Streams of Misery

Ataxia is a rare neurological disease that affects your ability to walk, ability to talk, ability to move, and more. It is progressive, and there is no cure. The only thing you can do is live with it and try your best to slow down its progression. Initially, we had no idea what was going on with my mother. Over time, doctors ruled out things like multiple sclerosis, Parkinsons', and even cancer. It wasn’t until 5-6 years into the progression of her disease that a neurologist finally diagnosed her with ataxia. But even then neurologists did not know how to treat her disease. We moved from one doctor to the next and tried one treatment to the next, but nothing helped. 

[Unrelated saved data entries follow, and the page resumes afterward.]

(* ===== verification/ChatFacts.v ===== *)
(** * Consequences of a single step of the chat specification

    Who receives the messages of a step, how requests are answered, and that the
    outcome does not depend on what the specification leaves open. *)

From S2P Require Import Prelude Schema ServerTypes ChatSpec ChatInvariant.

(** The payload type of the answer to a request; chat messages and transport
    events have none. *)
Definition answer_type (ev : ServerEvent) : option Z :=
  match ev with
  | LoginRequestEvent _ _ _ => Some MessagePayload.LoginResponse
  | RoomListRequestEvent _ _ => Some MessagePayload.RoomListResponse
  | JoinRoomRequestEvent _ _ _ => Some MessagePayload.JoinRoomResponse
  | LeaveRoomRequestEvent _ _ => Some MessagePayload.LeaveRoomResponse
  | DisconnectRequestEvent _ _ => Some MessagePayload.DisconnectResponse
  | _ => None
  end.

(** A message the server sends on its own account. *)
Definition unsolicited (m : Message) : Prop :=
  request_id m = 0 ∧
  (payload_type m = MessagePayload.ChatBroadcast
   ∨ payload_type m = MessagePayload.UserJoinedEvent
   ∨ payload_type m = MessagePayload.UserLeftEvent
   ∨ payload_type m = MessagePayload.SystemMessageEvent).

Definition answers (ev : ServerEvent) (km : Z * Message) : Prop :=
  km.1 = event_session ev ∧ request_id km.2 = event_request ev
  ∧ answer_type ev = Some (payload_type km.2).

(** Sessions that share a room with session [k] in [c]. *)
Definition roommates (c : Chat) (k : Z) : gset Z :=
  match c !! k with
  | Some s => if decide (ss_room_id s = no_room_id) then ∅ else in_room c (ss_room_id s)
  | None => ∅
  end.

Section Answers.
Context (rooms : RoomNames).
Implicit Types (c : Chat) (k r q : Z) (s : SessionState).

Lemma unsolicited_left s l : Forall (unsolicited ∘ snd) (left_msgs s l).
Proof.
  apply Forall_fmap, Forall_forall. intros m _. split; [done|]. right; right; by left.
Qed.

Lemma unsolicited_notify c s msgs :
  notify_leave c s msgs → Forall (unsolicited ∘ snd) msgs.
Proof. destruct 1; [constructor|apply unsolicited_left]. Qed.

Lemma unsolicited_joined s l : Forall (unsolicited ∘ snd) (joined_msgs s l).
Proof.
  apply Forall_join, Forall_fmap, Forall_forall. intros m _. simpl.
  destruct (ss_logged_in m); [|constructor].
  rewrite !Forall_cons, Forall_nil. do 2 (split; [split; [done|right; by left]|]). done.
Qed.

Lemma unsolicited_system k r text : (unsolicited ∘ snd) (k, msg_system r text).
Proof. split; [done|]. do 3 right. done. Qed.

(** A request of a connected session is answered exactly once. *)
Lemma chat_step_answer c ev c' msgs ds :
  chat_step rooms c ev c' msgs ds → is_Some (answer_type ev) →
  is_Some (c !! event_session ev) →
  ∃ l1 km l2, msgs = l1 ++ km :: l2 ∧ answers ev km
    ∧ Forall (unsolicited ∘ snd) (l1 ++ l2).
Proof.
  intros Hstep [t Ht] [s0 Hs0]. destruct Hstep; simpl in Ht, Hs0; try done;
    try congruence;
    try (eexists [], _, []; split; [reflexivity|]; split; [done|constructor]; fail).
  - eexists leave, _, _. split; [reflexivity|]. split; [done|].
    apply Forall_app. split; [by eapply unsolicited_notify|].
    apply Forall_cons. split; [apply unsolicited_system|apply unsolicited_joined].
  - eexists leave, _, _. split; [reflexivity|]. split; [done|].
    apply Forall_app. split; [by eapply unsolicited_notify|].
    apply Forall_cons. split; [apply unsolicited_system|constructor].
  - eexists [], _, _. split; [reflexivity|]. split; [done|].
    by eapply unsolicited_notify.
Qed.

(** Chat messages and transport events are never answered. *)
Lemma chat_step_unsolicited c ev c' msgs ds :
  chat_step rooms c ev c' msgs ds → answer_type ev = None → Forall (unsolicited ∘ snd) msgs.
Proof.
  intros Hstep Ht. destruct Hstep; try done;
    try (apply Forall_cons; split; [apply unsolicited_system|constructor]).
  - by eapply unsolicited_notify.
  - apply Forall_zip_with. intros. split; [done|by left].
Qed.
End Answers.

(** ** Recipients *)

Section Recipients.
Context (rooms : RoomNames).
Implicit Types (c : Chat) (k r q : Z) (s : SessionState) (X : gset Z).

Definition all_to X (msgs : list (Z * Message)) : Prop := Forall (λ km, km.1 ∈ X) msgs.

Lemma members_in c r ex l m :
  members_of c r ex l → m ∈ l → ss_session_id m ∈ in_room c r.
Proof. intros [_ Hl] Hm. apply Hl in Hm as (? & ? & _). apply elem_of_in_room. eauto. Qed.

Lemma notify_to c k s msgs :
  c !! k = Some s → notify_leave c s msgs → all_to (roommates c k) msgs.
Proof.
  intros Hs. destruct 1 as [|l Hr Hl Hm]; [constructor|].
  apply Forall_fmap, Forall_forall. intros m Hin. simpl. unfold roommates.
  rewrite Hs, decide_False by done. by eapply members_in.
Qed.

Lemma joined_to c k r s l :
  members_of c r None l → ss_session_id s = k →
  all_to ({[k]} ∪ in_room c r) (joined_msgs s l).
Proof.
  intros Hl Hk. apply Forall_join, Forall_fmap, Forall_forall. intros m Hin. simpl.
  destruct (ss_logged_in m); [|constructor]. pose proof (members_in c r None l m Hl Hin).
  rewrite !Forall_cons, Forall_nil. simpl. split_and!; [set_solver..|done].
Qed.

Lemma all_to_weaken X Y msgs : all_to X msgs → X ⊆ Y → all_to Y msgs.
Proof. intros HX HY. eapply Forall_impl; [done|]. intros km Hkm. set_solver. Qed.

Lemma all_to_self k m X : k ∈ X → all_to X [(k, m)].
Proof. intros. by repeat constructor. Qed.

(** Only the session of the event and those sharing its room, before or after
    the step, are sent anything. *)
Lemma chat_step_recipients c ev c' msgs ds :
  chat_wf rooms c → rooms !! no_room_id = None → chat_step rooms c ev c' msgs ds →
  all_to ({[event_session ev]} ∪ roommates c (event_session ev)
            ∪ roommates c' (event_session ev)) msgs.
Proof.
  intros Hwf H0 Hstep. destruct Hstep; simpl; try (by apply Forall_nil);
    try (apply all_to_self; set_solver).
  - eapply all_to_weaken; [by eapply notify_to|set_solver].
  - apply Forall_app. split.
    { eapply all_to_weaken; [by eapply notify_to|set_solver]. }
    apply Forall_cons. split; [simpl; set_solver|].
    apply Forall_cons. split; [simpl; set_solver|].
    assert (roommates c' k = {[k]} ∪ in_room c r) as ->.
    { unfold roommates, c'. rewrite lookup_insert_eq. simpl.
      rewrite decide_False by congruence. apply set_eq; intros x.
      rewrite elem_of_union, elem_of_singleton, !elem_of_in_room.
      setoid_rewrite lookup_insert_Some. destruct (decide (x = k)); naive_solver. }
    eapply all_to_weaken; [apply (joined_to c k r); [done|]|set_solver].
    simpl. by apply (cw_session _ _ Hwf k s).
  - apply Forall_app. split.
    { eapply all_to_weaken; [by eapply notify_to|set_solver]. }
    apply Forall_cons. split; [simpl; set_solver|]. apply all_to_self. set_solver.
  - apply Forall_zip_with. intros m t Hm _. simpl. unfold roommates at 1. rewrite H.
    rewrite decide_False by done. pose proof (members_in _ _ _ _ _ H4 Hm). set_solver.
  - apply Forall_cons. split; [simpl; set_solver|].
    eapply all_to_weaken; [by eapply notify_to|set_solver].
Qed.
End Recipients.

(** ** What a step leaves open *)

Section Determinism.
Context (rooms : RoomNames).
Implicit Types (c : Chat).

(** The next state and the disconnections are determined by the state and the
    event. *)
Lemma chat_step_det c ev c1 c2 msgs1 msgs2 ds1 ds2 :
  chat_step rooms c ev c1 msgs1 ds1 → chat_step rooms c ev c2 msgs2 ds2 →
  c1 = c2 ∧ ds1 = ds2.
Proof.
  intros Hs1 Hs2. destruct Hs1; inversion Hs2; subst; try done;
    repeat match goal with
    | H : is_Some _ |- _ => destruct H as [? H]
    end; simplify_eq; try done; exfalso; clear Hs2;
    unfold valid_content, valid_name in *;
    first [ congruence | lia | tauto | by (edestruct (H s)) | by naive_solver congruence ].
Qed.

Lemma chat_run_nil_inv c c2 msgs ds :
  chat_run rooms c [] c2 msgs ds → c2 = c ∧ msgs = [] ∧ ds = [].
Proof. intros Hrun. inversion Hrun as [|evs ? ? ? ? ? ? ? ? ? Heq]; [done|by destruct evs]. Qed.

Lemma chat_run_snoc_inv c evs ev c2 msgs ds :
  chat_run rooms c (evs ++ [ev]) c2 msgs ds →
  ∃ c1 msgs1 msgs2 ds1 ds2, chat_run rooms c evs c1 msgs1 ds1
    ∧ chat_step rooms c1 ev c2 msgs2 ds2 ∧ msgs = msgs1 ++ msgs2 ∧ ds = ds1 ++ ds2.
Proof.
  intros Hrun. inversion Hrun as [Heq|evs' ev' c1 c2' ms1 ms2 d1 d2 Hr Hs Heq]; subst.
  - by destruct evs.
  - apply app_inj_tail in Heq as [-> ->]. eauto 10.
Qed.

Lemma chat_run_det c evs c1 c2 msgs1 msgs2 ds1 ds2 :
  chat_run rooms c evs c1 msgs1 ds1 → chat_run rooms c evs c2 msgs2 ds2 →
  c1 = c2 ∧ ds1 = ds2.
Proof.
  revert c1 c2 msgs1 msgs2 ds1 ds2.
  induction evs as [|ev evs IH] using rev_ind; intros * H1 H2.
  - apply chat_run_nil_inv in H1 as (-> & _ & ->). by apply chat_run_nil_inv in H2 as (-> & _ & ->).
  - apply chat_run_snoc_inv in H1 as (a & ? & ? & ? & ? & H1 & S1 & -> & ->).
    apply chat_run_snoc_inv in H2 as (b & ? & ? & ? & ? & H2 & S2 & -> & ->).
    destruct (IH _ _ _ _ _ _ H1 H2) as [-> ->].
    by destruct (chat_step_det _ _ _ _ _ _ _ _ S1 S2) as [-> ->].
Qed.
End Determinism.

(** ** Inversion: which step an event takes *)

Ltac step_inv Hstep :=
  inversion Hstep; simplify_eq;
  repeat match goal with
  | H : is_Some _ |- _ => destruct H as [? H]
  | H : ∀ s, ?c !! ?k = Some s → _, H' : ?c !! ?k = Some ?x |- _ => specialize (H x H')
  end; simplify_eq; try congruence.

Section Inversion.
Context (rooms : RoomNames).
Implicit Types (c : Chat) (k r q : Z) (s : SessionState).

Lemma chat_accepted_inv c k q content c' msgs ds s :
  chat_step rooms c (ChatSendRequestEvent k q content) c' msgs ds →
  c !! k = Some s → ss_logged_in s = true → ss_room_id s ≠ no_room_id →
  valid_content content →
  c' = c ∧ ds = [] ∧ ∃ l ts, members_of c (ss_room_id s) None l ∧ length ts = length l
    ∧ Forall (in_range 64) ts ∧ msgs = chat_msgs s content l ts.
Proof.
  unfold valid_content. intros Hstep Hs Hl Hr Hv. step_inv Hstep; try lia. eauto 10.
Qed.

Lemma departure_inv c ev k c' msgs ds s :
  ev = SessionDisconnectedEvent k ∨ (∃ q, ev = DisconnectRequestEvent k q) →
  chat_step rooms c ev c' msgs ds → c !! k = Some s →
  c' = delete k c
  ∧ ds = (if answer_type ev is Some _ then [k] else [])
  ∧ ∃ pre leave, msgs = pre ++ leave ∧ notify_leave c s leave
    ∧ Forall (λ km, km.1 = k ∧ payload_type km.2 = MessagePayload.DisconnectResponse) pre.
Proof.
  intros [->|[q ->]] Hstep Hs; step_inv Hstep.
  - do 2 (split; [done|]). exists [], msgs. by split_and!.
  - do 2 (split; [done|]). eexists [_], leave. split_and!; [done|done|]. by repeat constructor.
Qed.

(** The two decisions of the server as functions of its state. *)
Lemma login_inv c k q name c' msgs ds s code :
  chat_step rooms c (LoginRequestEvent k q name) c' msgs ds → c !! k = Some s →
  (code = ErrorCode.INVALID_NAME ∧ ¬ valid_name name)
  ∨ (code = ErrorCode.DUPLICATE_NAME ∧ valid_name name ∧ name_taken c k name)
  ∨ (code = ErrorCode.NONE ∧ valid_name name ∧ ¬ name_taken c k name) →
  let accepted := bool_decide (code = ErrorCode.NONE) in
  c' = (if accepted then <[k := logged_in_as name s]> c else c)
  ∧ msgs = [(k, msg_login q code
                  (if accepted then Some (user_info (logged_in_as name s)) else None))].
Proof.
  intros Hstep Hs Hcode.
  destruct Hcode as [[-> ?]|[(-> & ? & ?)|(-> & ? & ?)]]; step_inv Hstep; try done; tauto.
Qed.

Lemma join_inv c k q r c' msgs ds s :
  chat_step rooms c (JoinRoomRequestEvent k q r) c' msgs ds → c !! k = Some s →
  match ss_logged_in s, rooms !! r with
  | false, _ => c' = c ∧ msgs = [(k, msg_join q ErrorCode.INVALID_NAME None)]
  | true, None => c' = c ∧ msgs = [(k, msg_join q ErrorCode.ROOM_NOT_FOUND None)]
  | true, Some name =>
      if decide (ss_room_id s = r)
      then c' = c ∧ msgs = [(k, msg_join q ErrorCode.ALREADY_IN_ROOM None)]
      else c' = <[k := moved_to r s]> c ∧ ∃ leave l,
        notify_leave c s leave ∧ members_of c r None l
        ∧ msgs = leave ++ [(k, msg_join q ErrorCode.NONE (Some (room_info c' r name)));
                           (k, msg_system r (name +:+ " 방에 입장했습니다."))]
                   ++ joined_msgs (moved_to r s) l
  end.
Proof.
  intros Hstep Hs. inversion Hstep; simplify_eq;
    repeat match goal with
    | H : is_Some _ |- _ => destruct H as [? H]
    | H : ?x = _ |- context [match ?x with _ => _ end] => rewrite H
    end; rewrite ?decide_True, ?decide_False by done; eauto 10.
Qed.
End Inversion.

When my wife was pregnant with our daughter, I had to make a hard choice: leave our parents and raise our daughter in our own space. I struggled with the decision. My biggest fear was always that if I left the house, something worse would happen to her. 

On the other hand, there was a lot of stress and unspoken conflict in the house. The stress would not be good for my wife’s pregnancy. Despite these thoughts running through my mind  I came to my decision: time to start house hunting.

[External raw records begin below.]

(* ===== verification/GameLogicRefinement.v ===== *)
(** * The game logic implements the chat specification

    [encode_all] turns the messages of a specification step into what
    [QueueMessage] puts in [outgoing_messages_]; [advance] is the effect of a
    group of [Queue...] calls.  The main theorem is a forward simulation: every
    handler, run on a well-formed registry, terminates without dereferencing a
    null pointer and performs a step of [ChatSpec.chat_step]. *)

From S2P Require Import Prelude Schema HeapLibrary ServerTypes RoomSystem GameLogicSystem ChatSpec ChatInvariant.

(** The rooms of the registry, by name. *)
Definition room_names (rs : RoomSystem) : RoomNames := rm_room_name <$> rooms_ rs.

Section Effects.
Context `{FlatBuffers, Environment}.
Implicit Types (gl : GameLogicSystem) (msgs : list (Z * Message)).

(** The outgoing form of a message, if [QueueMessage] keeps it. *)
Definition encode (km : Z * Message) : option OutgoingMessage :=
  let b := fb_build km.2 in
  if (zlen b =? 0) || (max_protocol_payload_bytes <? zlen b) then None
  else Some (mkOutgoingMessage km.1 b).

Definition encode_all (msgs : list (Z * Message)) : list OutgoingMessage := omap encode msgs.

Lemma encode_all_app msgs1 msgs2 :
  encode_all (msgs1 ++ msgs2) = encode_all msgs1 ++ encode_all msgs2.
Proof. apply omap_app. Qed.

(** [n] reads of the environment and the messages [msgs]. *)
Definition advance (n : nat) msgs gl : GameLogicSystem :=
  mkGameLogicSystem (room_system_ gl) (outgoing_messages_ gl ++ encode_all msgs)
    (pending_disconnects_ gl) (n + env_reads_ gl).

Lemma advance_0 gl : advance 0 [] gl = gl.
Proof. destruct gl. unfold advance; simpl. by rewrite app_nil_r. Qed.

Lemma advance_advance n1 n2 msgs1 msgs2 gl :
  advance n2 msgs2 (advance n1 msgs1 gl) = advance (n2 + n1) (msgs1 ++ msgs2) gl.
Proof.
  unfold advance; simpl. by rewrite encode_all_app, app_assoc, Nat.add_assoc.
Qed.

Lemma advance_set_room_system n msgs rs gl :
  set_room_system rs (advance n msgs gl) = advance n msgs (set_room_system rs gl).
Proof. done. Qed.

Lemma room_system_advance n msgs gl : room_system_ (advance n msgs gl) = room_system_ gl.
Proof. done. Qed.

Lemma room_system_set rs gl : room_system_ (set_room_system rs gl) = rs.
Proof. done. Qed.

Lemma set_room_system_same gl : set_room_system (room_system_ gl) gl = gl.
Proof. by destruct gl. Qed.

Lemma env_read_advance gl : env_read gl = advance 1 [] gl.
Proof. destruct gl. unfold advance; simpl. by rewrite app_nil_r. Qed.

Lemma QueueMessage_advance k m gl : QueueMessage k (fb_build m) gl = advance 0 [(k, m)] gl.
Proof.
  unfold QueueMessage, advance, encode_all, encode; simpl.
  destruct (_ || _); [|done]. destruct gl; simpl. by rewrite app_nil_r.
Qed.

(** Each [Queue...] function as messages of the specification. *)
Lemma QueueLoginResponse_failed k q code u gl :
  code ≠ ErrorCode.NONE →
  QueueLoginResponse k q false code u gl = advance 0 [(k, msg_login q code None)] gl.
Proof.
  intros Hc. unfold QueueLoginResponse, BuildMessage, msg_login.
  rewrite bool_decide_eq_false_2 by done. apply QueueMessage_advance.
Qed.

Lemma QueueLoginResponse_ok k q s gl :
  QueueLoginResponse k q true ErrorCode.NONE (Some s) gl
  = advance 0 [(k, msg_login q ErrorCode.NONE (Some (user_info s)))] gl.
Proof. apply QueueMessage_advance. Qed.

Lemma QueueJoinRoomResponse_failed k q code r gl :
  code ≠ ErrorCode.NONE →
  QueueJoinRoomResponse k q false code r gl = advance 0 [(k, msg_join q code None)] gl.
Proof.
  intros Hc. unfold QueueJoinRoomResponse, BuildMessage, msg_join.
  rewrite bool_decide_eq_false_2 by done. apply QueueMessage_advance.
Qed.

Lemma QueueJoinRoomResponse_ok k q rm gl :
  QueueJoinRoomResponse k q true ErrorCode.NONE (Some rm) gl
  = advance 0 [(k, msg_join q ErrorCode.NONE (Some (BuildRoomInfo rm)))] gl.
Proof. apply QueueMessage_advance. Qed.

Lemma QueueLeaveRoomResponse_advance k q code gl :
  QueueLeaveRoomResponse k q (bool_decide (code = ErrorCode.NONE)) code gl
  = advance 0 [(k, msg_leave q code)] gl.
Proof. apply QueueMessage_advance. Qed.

Lemma QueueDisconnectResponse_advance k q gl :
  QueueDisconnectResponse k q true ErrorCode.NONE gl = advance 0 [(k, msg_disconnect q)] gl.
Proof. apply QueueMessage_advance. Qed.

Lemma QueueSystemMessage_advance k r text gl :
  QueueSystemMessage k r text gl = advance 0 [(k, msg_system r text)] gl.
Proof. apply QueueMessage_advance. Qed.

Lemma QueueUserJoinedEvent_advance k r s gl :
  QueueUserJoinedEvent k r s gl = advance 0 [(k, msg_joined r s)] gl.
Proof. apply QueueMessage_advance. Qed.

Lemma QueueUserLeftEvent_advance k r s gl :
  QueueUserLeftEvent k r s gl = advance 0 [(k, msg_left r s)] gl.
Proof. apply QueueMessage_advance. Qed.

Lemma QueueChatBroadcast_advance k s content gl :
  QueueChatBroadcast k (ss_room_id s) s content gl
  = advance 1 [(k, msg_chat s content (CurrentTimestampMs (env_reads_ gl)))] gl.
Proof.
  unfold QueueChatBroadcast, BuildMessage. rewrite env_read_advance.
  rewrite QueueMessage_advance, advance_advance. done.
Qed.

(** The notification loops. *)
Lemma left_loop s l gl :
  foldl (λ gl m, QueueUserLeftEvent (ss_session_id m) (ss_room_id s) s gl) gl l
  = advance 0 (left_msgs s l) gl.
Proof.
  revert gl. induction l as [|m l IH]; intros gl; simpl; [by rewrite advance_0|].
  by rewrite IH, QueueUserLeftEvent_advance, advance_advance.
Qed.

Lemma joined_loop s l gl :
  foldl (λ ogl m, gl ← ogl;
           if negb (ss_logged_in m) then Some gl
           else session ← Some s;
                Some (QueueUserJoinedEvent (ss_session_id s) (ss_room_id s) m
                        (QueueUserJoinedEvent (ss_session_id m) (ss_room_id s) session gl)))
    (Some gl) l
  = Some (advance 0 (joined_msgs s l) gl).
Proof.
  revert gl. induction l as [|m l IH]; intros gl; [by rewrite advance_0|].
  simpl. unfold joined_msgs. simpl. destruct (ss_logged_in m); simpl; [|apply IH].
  rewrite IH, !QueueUserJoinedEvent_advance, !advance_advance. done.
Qed.

Lemma chat_loop s content l gl :
  foldl (λ gl m, QueueChatBroadcast (ss_session_id m) (ss_room_id s) s content gl) gl l
  = advance (length l)
      (chat_msgs s content l (CurrentTimestampMs <$> seq (env_reads_ gl) (length l))) gl.
Proof.
  revert gl. induction l as [|m l IH]; intros gl; simpl; [by rewrite advance_0|].
  rewrite IH, QueueChatBroadcast_advance, advance_advance. simpl.
  by rewrite Nat.add_1_r.
Qed.
End Effects.

Section Registry.
Implicit Types (rs : RoomSystem) (k r : Z).

Lemma members_in_room rs r rm :
  rs_wf rs → rooms_ rs !! r = Some rm → rm_members rm = in_room (sessions_ rs) r.
Proof.
  intros Hwf Hrm. apply set_eq; intros k.
  rewrite elem_of_in_room, (wf_members rs r rm k Hwf Hrm), lookup_presence.
  destruct (sessions_ rs !! k) as [s|]; naive_solver.
Qed.

Lemma BuildRoomInfo_spec rs r rm :
  rs_wf rs → rooms_ rs !! r = Some rm →
  BuildRoomInfo rm = room_info (sessions_ rs) r (rm_room_name rm).
Proof.
  intros Hwf Hrm. unfold BuildRoomInfo, room_info, CreateRoomInfoDirect.
  destruct (rs_wf_room rs Hwf r rm Hrm) as [-> _].
  by rewrite (members_in_room rs r rm).
Qed.

Lemma lookup_room_names rs r : room_names rs !! r = rm_room_name <$> rooms_ rs !! r.
Proof. apply lookup_fmap. Qed.

Lemma sessions_remove k rs : sessions_ (RemoveSession k rs) = delete k (sessions_ rs).
Proof.
  unfold RemoveSession; simpl. rewrite sessions_leave.
  apply map_eq; intros k'. rewrite !lookup_delete, lookup_alter.
  by repeat case_decide.
Qed.

Lemma sessions_login k name rs :
  sessions_ (SetLoggedIn k name rs) = alter (set_login name) k (sessions_ rs).
Proof.
  unfold SetLoggedIn, FindSession.
  destruct (sessions_ rs !! k) eqn:Hs; [done|]. by rewrite alter_id'.
Qed.

Lemma alter_insert_lookup {A} (f : A → A) k (m : gmap Z A) x :
  m !! k = Some x → alter f k m = <[k := f x]> m.
Proof.
  intros Hx. apply map_eq; intros k'. rewrite lookup_alter, lookup_insert.
  case_decide; [|done]. by rewrite Hx.
Qed.

(** The operations keep the rooms' names. *)
Lemma room_names_leave k rs :
  rs_wf rs → room_names (RemoveSessionFromCurrentRoom k rs) = room_names rs.
Proof.
  intros Hwf. unfold room_names. rewrite rooms_leave, <-map_fmap_compose by done.
  by apply map_fmap_ext.
Qed.

Lemma room_names_remove k rs : rs_wf rs → room_names (RemoveSession k rs) = room_names rs.
Proof. apply room_names_leave. Qed.

Lemma room_names_move k r rs :
  rs_wf rs → is_Some (sessions_ rs !! k) →
  room_names (MoveSessionToRoom k r rs) = room_names rs.
Proof.
  intros Hwf Hs. unfold room_names. rewrite rooms_move by done.
  apply map_eq; intros r'. rewrite !lookup_fmap, lookup_alter.
  destruct (decide (r = r')) as [<-|]; case_decide; rewrite ?lookup_fmap;
    [destruct (rooms_ rs !! r)..|destruct (rooms_ rs !! r')|]; done.
Qed.

Context (order : gset Z → list Z) (order_perm : ∀ s, order s ≡ₚ elements s).

Lemma GetRoomMembers_members_of rs r ex :
  rs_wf rs → is_Some (rooms_ rs !! r) →
  members_of (sessions_ rs) r ex (GetRoomMembers order r ex rs).
Proof.
  intros Hwf [rm Hrm]. destruct (rs_wf_room rs Hwf r rm Hrm) as [_ Hr0]. split.
  - by apply GetRoomMembers_NoDup.
  - intros s. apply elem_of_GetRoomMembers; eauto.
Qed.
End Registry.

(** Members of a room other than the one [k] is moved out of. *)
Lemma members_of_ext c c' r ex l :
  (∀ k s, (c !! k = Some s ∧ ss_room_id s = r) ↔ (c' !! k = Some s ∧ ss_room_id s = r)) →
  members_of c r ex l → members_of c' r ex l.
Proof.
  intros Hc [Hnd Hl]. split; [done|]. intros s. rewrite Hl.
  specialize (Hc (ss_session_id s) s). naive_solver.
Qed.

Lemma name_taken_spec name k rs :
  IsDisplayNameTaken name k rs = true ↔ name_taken (sessions_ rs) k name.
Proof. apply IsDisplayNameTaken_spec. Qed.

(** ** The simulation *)

#[local] Arguments RemoveSession : simpl never.
#[local] Arguments RemoveSessionFromCurrentRoom : simpl never.
#[local] Arguments MoveSessionToRoom : simpl never.

Section Simulation.
Context `{FlatBuffers, EnvironmentSpec}.
Implicit Types (gl : GameLogicSystem).

(** [gl'] results from [gl] by a step of the specification on [ev]. *)
Definition implements gl (ev : ServerEvent) gl' : Prop :=
  ∃ msgs ds,
    chat_step (room_names (room_system_ gl)) (sessions_ (room_system_ gl)) ev
      (sessions_ (room_system_ gl')) msgs ds
    ∧ outgoing_messages_ gl' = outgoing_messages_ gl ++ encode_all msgs
    ∧ pending_disconnects_ gl' = pending_disconnects_ gl ++ ds
    ∧ rs_wf (room_system_ gl')
    ∧ room_names (room_system_ gl') = room_names (room_system_ gl).

(** A handler that changes the registry to [rs'] and queues [msgs]. *)
Lemma implements_advance gl ev n msgs rs' :
  chat_step (room_names (room_system_ gl)) (sessions_ (room_system_ gl)) ev
    (sessions_ rs') msgs [] →
  rs_wf rs' → room_names rs' = room_names (room_system_ gl) →
  implements gl ev (set_room_system rs' (advance n msgs gl)).
Proof. intros. exists msgs, []. simpl. by rewrite app_nil_r. Qed.

(** A handler that leaves the registry alone. *)
Lemma implements_quiet gl ev n msgs :
  rs_wf (room_system_ gl) →
  chat_step (room_names (room_system_ gl)) (sessions_ (room_system_ gl)) ev
    (sessions_ (room_system_ gl)) msgs [] →
  implements gl ev (advance n msgs gl).
Proof. intros. exists msgs, []. simpl. by rewrite app_nil_r. Qed.

Lemma implements_nothing gl ev :
  rs_wf (room_system_ gl) →
  chat_step (room_names (room_system_ gl)) (sessions_ (room_system_ gl)) ev
    (sessions_ (room_system_ gl)) [] [] →
  implements gl ev gl.
Proof. intros. rewrite <-(advance_0 gl) at 2. by apply implements_quiet. Qed.

Lemma NotifyRoomLeave_spec s gl :
  rs_wf (room_system_ gl) →
  sessions_ (room_system_ gl) !! ss_session_id s = Some s →
  ∃ n msgs, NotifyRoomLeave s gl = advance n msgs gl
            ∧ notify_leave (sessions_ (room_system_ gl)) s msgs.
Proof.
  intros Hwf Hs. unfold NotifyRoomLeave.
  destruct (Z.eqb_spec (ss_room_id s) no_room_id) as [E|E]; simpl.
  { exists 0%nat, []. rewrite advance_0. split; [done|]. constructor. by left. }
  destruct (ss_logged_in s) eqn:El; simpl.
  2:{ exists 0%nat, []. rewrite advance_0. split; [done|]. constructor. by right. }
  rewrite left_loop, env_read_advance, advance_advance.
  eexists _, _. split; [done|]. apply notify_leave_room; [done..|].
  apply GetRoomMembers_members_of; [apply members_walk_perm|done|].
  destruct (rs_wf_in_room _ Hwf _ _ Hs E) as (rm & -> & _). eauto.
Qed.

Fast forward to November 6th, 2021. My daughter is born at 27 weeks. The closing date for our co-op is on the 9th. My wife is released from the hospital on the 8th. The day after we close, my mother-in-law came to the U.S. from India. That one week felt like a month: a combination of joy and absolute terror all wrapped into one surprise package.

We would spend the next few weeks between going to the NICU and moving into our new place. I decided to take paternity leave after my daughter was released from the hospital, so I was working regular hours during this time. Every day felt like I was hanging on a thread. There was always some crisis to react to. One night the doctor called us because my daughter had a collapsed lung. Another time her septum broke. She was only 1 pound, 10 ounces, and hooked up to all these machines monitoring her every breath. It was hard to watch, and even harder to fathom. I couldn’t get my mind around it. I felt so helpless, so lost. There was nothing I could do but sit and wait and pray. 

My faith was the only thing that kept me going. I was reading the book of Job at the time. What an odd book to read at a time of crisis, but it showed me that the worst question I could ask at the time was “Why are you doing this to us, God?” Because God saved my daughter, and he would certainly bring her home to us. There was no doubt in my mind about this. It was the waiting that was hard. 

Calling up the NICU and asking for a status report on my daughter felt surreal. I had to learn fast to be a father,  in a way that was probably foreign to most people. As I looked around the NICU, I saw many parents struggling, and many babies in similar conditions. This wasn’t normal, but this was my normal.

A few weeks after we completely moved into the new place, my parents and my sister came to visit us. It was like a housewarming, and my mom was very happy. She loved the new place. She couldn’t speak because of her condition, but she was smiling ear to ear. It was a very happy memory, and I’m glad we captured it in pictures. 

My parents were happy about the new place, and slowly my daughter was gaining weight. The doctors were trying to get her off breathing support. There were things to smile about, but my mind refused to smile. To me, life was like streams of misery with pockets of happiness. I found it difficult to completely settle into a moment of happiness. Because the moment I closed my eyes, something else came down the stream.